## [Data records]
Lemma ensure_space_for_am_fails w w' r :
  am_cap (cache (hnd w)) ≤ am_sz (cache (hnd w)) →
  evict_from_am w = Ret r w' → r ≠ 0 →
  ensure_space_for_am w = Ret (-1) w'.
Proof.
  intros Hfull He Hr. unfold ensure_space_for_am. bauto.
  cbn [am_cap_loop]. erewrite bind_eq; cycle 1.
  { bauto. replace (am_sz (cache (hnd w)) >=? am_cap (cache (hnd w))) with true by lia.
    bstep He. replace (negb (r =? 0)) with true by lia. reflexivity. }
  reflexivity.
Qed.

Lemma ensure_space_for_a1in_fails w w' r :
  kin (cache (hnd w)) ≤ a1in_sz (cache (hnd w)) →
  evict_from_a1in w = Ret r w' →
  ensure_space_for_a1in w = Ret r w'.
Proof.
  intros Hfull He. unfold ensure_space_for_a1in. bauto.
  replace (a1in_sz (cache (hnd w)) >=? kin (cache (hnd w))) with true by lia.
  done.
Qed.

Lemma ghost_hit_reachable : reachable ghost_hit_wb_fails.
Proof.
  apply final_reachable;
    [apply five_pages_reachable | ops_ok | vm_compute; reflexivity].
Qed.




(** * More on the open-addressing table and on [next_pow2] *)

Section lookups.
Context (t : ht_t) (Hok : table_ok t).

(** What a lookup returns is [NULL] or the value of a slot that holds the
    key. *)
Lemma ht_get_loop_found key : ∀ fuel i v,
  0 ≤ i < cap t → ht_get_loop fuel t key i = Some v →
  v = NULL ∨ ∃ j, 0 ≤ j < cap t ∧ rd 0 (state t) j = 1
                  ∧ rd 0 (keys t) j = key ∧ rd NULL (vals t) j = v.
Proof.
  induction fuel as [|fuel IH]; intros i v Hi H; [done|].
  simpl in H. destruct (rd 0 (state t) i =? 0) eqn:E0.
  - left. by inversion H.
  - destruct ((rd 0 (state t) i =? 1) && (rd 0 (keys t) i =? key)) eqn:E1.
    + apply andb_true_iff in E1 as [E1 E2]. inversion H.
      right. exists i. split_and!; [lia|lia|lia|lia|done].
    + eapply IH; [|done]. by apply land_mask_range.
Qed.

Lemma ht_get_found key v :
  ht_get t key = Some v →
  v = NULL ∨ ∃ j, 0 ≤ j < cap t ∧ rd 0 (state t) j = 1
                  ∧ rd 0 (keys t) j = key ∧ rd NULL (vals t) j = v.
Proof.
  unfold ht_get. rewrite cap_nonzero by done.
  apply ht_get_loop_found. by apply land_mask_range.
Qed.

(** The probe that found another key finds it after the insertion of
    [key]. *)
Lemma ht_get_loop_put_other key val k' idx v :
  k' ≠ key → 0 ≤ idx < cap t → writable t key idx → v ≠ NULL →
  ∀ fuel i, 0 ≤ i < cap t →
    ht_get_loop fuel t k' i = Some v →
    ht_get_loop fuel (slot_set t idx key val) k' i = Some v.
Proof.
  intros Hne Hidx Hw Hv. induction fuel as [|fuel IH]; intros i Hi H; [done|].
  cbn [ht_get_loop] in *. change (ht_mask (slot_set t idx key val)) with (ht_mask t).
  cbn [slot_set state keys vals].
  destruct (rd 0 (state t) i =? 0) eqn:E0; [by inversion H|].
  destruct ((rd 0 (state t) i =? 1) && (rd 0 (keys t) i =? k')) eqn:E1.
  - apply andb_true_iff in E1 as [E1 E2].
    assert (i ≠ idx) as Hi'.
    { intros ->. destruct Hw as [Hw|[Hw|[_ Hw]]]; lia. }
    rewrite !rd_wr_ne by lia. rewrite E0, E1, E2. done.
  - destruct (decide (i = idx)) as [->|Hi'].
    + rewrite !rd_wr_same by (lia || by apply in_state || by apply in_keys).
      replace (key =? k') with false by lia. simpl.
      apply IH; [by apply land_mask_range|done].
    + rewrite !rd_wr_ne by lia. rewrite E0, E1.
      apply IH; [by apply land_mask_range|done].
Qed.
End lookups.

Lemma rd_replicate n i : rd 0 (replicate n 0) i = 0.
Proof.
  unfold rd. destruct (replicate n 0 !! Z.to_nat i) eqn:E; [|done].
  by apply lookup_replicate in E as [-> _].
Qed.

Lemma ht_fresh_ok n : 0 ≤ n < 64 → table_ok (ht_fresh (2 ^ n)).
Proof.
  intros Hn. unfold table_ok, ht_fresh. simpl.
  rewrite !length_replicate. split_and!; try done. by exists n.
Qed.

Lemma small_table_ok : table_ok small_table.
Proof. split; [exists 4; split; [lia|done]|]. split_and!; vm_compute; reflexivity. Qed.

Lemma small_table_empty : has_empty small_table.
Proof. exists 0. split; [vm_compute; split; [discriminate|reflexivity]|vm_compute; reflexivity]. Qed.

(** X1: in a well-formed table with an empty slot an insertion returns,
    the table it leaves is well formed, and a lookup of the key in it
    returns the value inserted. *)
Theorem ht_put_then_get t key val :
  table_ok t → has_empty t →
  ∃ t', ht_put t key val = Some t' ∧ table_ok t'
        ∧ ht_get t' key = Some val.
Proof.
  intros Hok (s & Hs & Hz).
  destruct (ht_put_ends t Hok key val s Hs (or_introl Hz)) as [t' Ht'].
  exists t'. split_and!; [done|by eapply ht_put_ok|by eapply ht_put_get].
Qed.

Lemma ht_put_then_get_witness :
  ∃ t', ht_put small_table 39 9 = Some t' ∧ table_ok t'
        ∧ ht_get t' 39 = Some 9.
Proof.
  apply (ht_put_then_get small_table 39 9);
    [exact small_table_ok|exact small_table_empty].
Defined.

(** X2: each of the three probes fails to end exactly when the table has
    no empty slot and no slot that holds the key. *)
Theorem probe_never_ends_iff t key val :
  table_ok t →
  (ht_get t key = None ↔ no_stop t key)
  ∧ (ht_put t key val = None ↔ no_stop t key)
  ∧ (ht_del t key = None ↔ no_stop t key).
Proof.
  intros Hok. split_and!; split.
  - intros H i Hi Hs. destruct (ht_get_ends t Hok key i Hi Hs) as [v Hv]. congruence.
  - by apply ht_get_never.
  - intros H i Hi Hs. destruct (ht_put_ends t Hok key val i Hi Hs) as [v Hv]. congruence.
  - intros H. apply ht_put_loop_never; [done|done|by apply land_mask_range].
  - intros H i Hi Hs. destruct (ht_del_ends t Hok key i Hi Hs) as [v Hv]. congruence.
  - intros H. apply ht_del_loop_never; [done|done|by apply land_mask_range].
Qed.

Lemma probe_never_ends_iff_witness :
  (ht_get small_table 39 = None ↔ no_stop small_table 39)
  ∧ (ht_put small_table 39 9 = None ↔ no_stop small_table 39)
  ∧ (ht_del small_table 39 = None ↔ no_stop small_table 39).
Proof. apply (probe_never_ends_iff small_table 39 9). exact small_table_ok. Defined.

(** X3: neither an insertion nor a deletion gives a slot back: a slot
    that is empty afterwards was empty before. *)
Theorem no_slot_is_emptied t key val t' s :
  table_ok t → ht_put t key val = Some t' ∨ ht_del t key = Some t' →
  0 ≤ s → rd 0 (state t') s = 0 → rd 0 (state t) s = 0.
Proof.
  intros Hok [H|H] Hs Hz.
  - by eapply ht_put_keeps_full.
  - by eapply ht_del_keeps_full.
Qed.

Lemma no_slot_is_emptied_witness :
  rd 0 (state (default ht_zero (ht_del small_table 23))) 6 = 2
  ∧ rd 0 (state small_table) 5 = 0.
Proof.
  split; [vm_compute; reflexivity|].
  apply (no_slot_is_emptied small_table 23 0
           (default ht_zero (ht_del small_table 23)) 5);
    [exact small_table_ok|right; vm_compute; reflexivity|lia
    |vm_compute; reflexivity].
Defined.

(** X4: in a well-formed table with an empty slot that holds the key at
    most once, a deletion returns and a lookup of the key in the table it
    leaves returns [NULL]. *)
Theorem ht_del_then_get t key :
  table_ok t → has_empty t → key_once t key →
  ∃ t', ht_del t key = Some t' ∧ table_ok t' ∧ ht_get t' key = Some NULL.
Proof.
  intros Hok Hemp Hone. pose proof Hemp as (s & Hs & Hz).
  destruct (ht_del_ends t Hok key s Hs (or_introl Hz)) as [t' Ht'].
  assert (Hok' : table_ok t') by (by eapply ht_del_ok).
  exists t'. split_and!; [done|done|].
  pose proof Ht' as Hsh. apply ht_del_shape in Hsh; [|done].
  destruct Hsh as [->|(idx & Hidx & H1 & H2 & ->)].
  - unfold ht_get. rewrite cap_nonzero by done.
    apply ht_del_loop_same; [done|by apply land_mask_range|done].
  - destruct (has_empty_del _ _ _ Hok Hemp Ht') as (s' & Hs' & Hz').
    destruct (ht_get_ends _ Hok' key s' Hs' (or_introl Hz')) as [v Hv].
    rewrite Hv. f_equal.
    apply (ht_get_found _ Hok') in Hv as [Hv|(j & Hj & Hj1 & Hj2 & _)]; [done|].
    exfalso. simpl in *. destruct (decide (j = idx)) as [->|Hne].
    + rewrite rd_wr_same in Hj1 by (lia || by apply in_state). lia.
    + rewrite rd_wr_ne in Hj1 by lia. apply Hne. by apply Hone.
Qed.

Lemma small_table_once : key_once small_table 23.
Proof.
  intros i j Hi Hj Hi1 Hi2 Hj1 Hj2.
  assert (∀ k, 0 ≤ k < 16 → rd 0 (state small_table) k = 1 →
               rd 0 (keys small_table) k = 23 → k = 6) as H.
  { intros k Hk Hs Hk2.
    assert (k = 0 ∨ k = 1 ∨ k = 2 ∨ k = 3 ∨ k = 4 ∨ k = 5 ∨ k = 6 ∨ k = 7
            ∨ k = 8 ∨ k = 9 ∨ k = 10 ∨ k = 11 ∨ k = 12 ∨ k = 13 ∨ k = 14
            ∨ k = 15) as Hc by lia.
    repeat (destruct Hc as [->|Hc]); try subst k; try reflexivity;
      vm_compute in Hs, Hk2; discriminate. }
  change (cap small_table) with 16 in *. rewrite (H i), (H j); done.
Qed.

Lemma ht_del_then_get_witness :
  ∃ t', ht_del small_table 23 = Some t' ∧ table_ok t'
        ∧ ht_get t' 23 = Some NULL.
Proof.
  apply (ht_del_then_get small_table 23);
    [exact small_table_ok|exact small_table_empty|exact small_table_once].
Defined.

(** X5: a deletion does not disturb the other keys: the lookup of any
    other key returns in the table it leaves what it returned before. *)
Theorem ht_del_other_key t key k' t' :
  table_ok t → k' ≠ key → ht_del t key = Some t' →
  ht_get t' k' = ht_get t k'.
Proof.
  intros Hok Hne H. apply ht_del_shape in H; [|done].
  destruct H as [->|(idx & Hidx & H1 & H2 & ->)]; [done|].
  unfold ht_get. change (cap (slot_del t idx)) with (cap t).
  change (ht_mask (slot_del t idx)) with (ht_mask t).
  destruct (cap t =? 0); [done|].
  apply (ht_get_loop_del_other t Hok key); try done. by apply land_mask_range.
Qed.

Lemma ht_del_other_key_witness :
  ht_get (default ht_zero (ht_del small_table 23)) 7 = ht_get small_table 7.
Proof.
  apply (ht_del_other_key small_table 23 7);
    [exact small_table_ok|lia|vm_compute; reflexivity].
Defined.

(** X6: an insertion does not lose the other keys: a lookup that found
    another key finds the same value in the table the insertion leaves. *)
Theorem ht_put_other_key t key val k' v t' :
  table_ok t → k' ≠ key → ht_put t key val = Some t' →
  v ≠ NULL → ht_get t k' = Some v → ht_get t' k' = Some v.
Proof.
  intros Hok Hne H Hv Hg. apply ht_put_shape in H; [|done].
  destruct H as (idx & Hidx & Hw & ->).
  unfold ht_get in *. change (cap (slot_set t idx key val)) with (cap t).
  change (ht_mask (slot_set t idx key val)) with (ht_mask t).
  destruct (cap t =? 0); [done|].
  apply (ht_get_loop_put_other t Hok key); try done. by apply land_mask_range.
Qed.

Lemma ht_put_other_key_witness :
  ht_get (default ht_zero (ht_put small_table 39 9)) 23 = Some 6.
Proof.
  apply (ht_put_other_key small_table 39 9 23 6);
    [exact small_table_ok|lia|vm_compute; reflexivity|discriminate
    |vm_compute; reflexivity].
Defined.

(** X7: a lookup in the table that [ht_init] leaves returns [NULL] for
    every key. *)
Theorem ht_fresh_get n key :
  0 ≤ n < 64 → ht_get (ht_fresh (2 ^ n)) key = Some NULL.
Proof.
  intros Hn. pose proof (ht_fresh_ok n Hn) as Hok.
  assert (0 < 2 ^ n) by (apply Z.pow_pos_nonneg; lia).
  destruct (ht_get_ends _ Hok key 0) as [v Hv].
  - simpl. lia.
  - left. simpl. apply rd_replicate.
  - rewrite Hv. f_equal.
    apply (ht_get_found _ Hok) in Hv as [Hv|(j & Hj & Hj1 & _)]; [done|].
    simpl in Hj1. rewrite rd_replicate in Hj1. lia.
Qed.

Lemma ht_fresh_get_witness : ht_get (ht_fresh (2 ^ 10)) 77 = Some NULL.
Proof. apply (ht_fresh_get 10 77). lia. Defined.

## [WHAT THE EXERCISE ASKS]
Each line above with the word "value" needs to be copied.

## [ANSWER BELOW]
(** What a lookup returns is [NULL] or the value of a slot that holds the
    returns the value inserted. *)
    another key finds the same value in the table the insertion leaves. *)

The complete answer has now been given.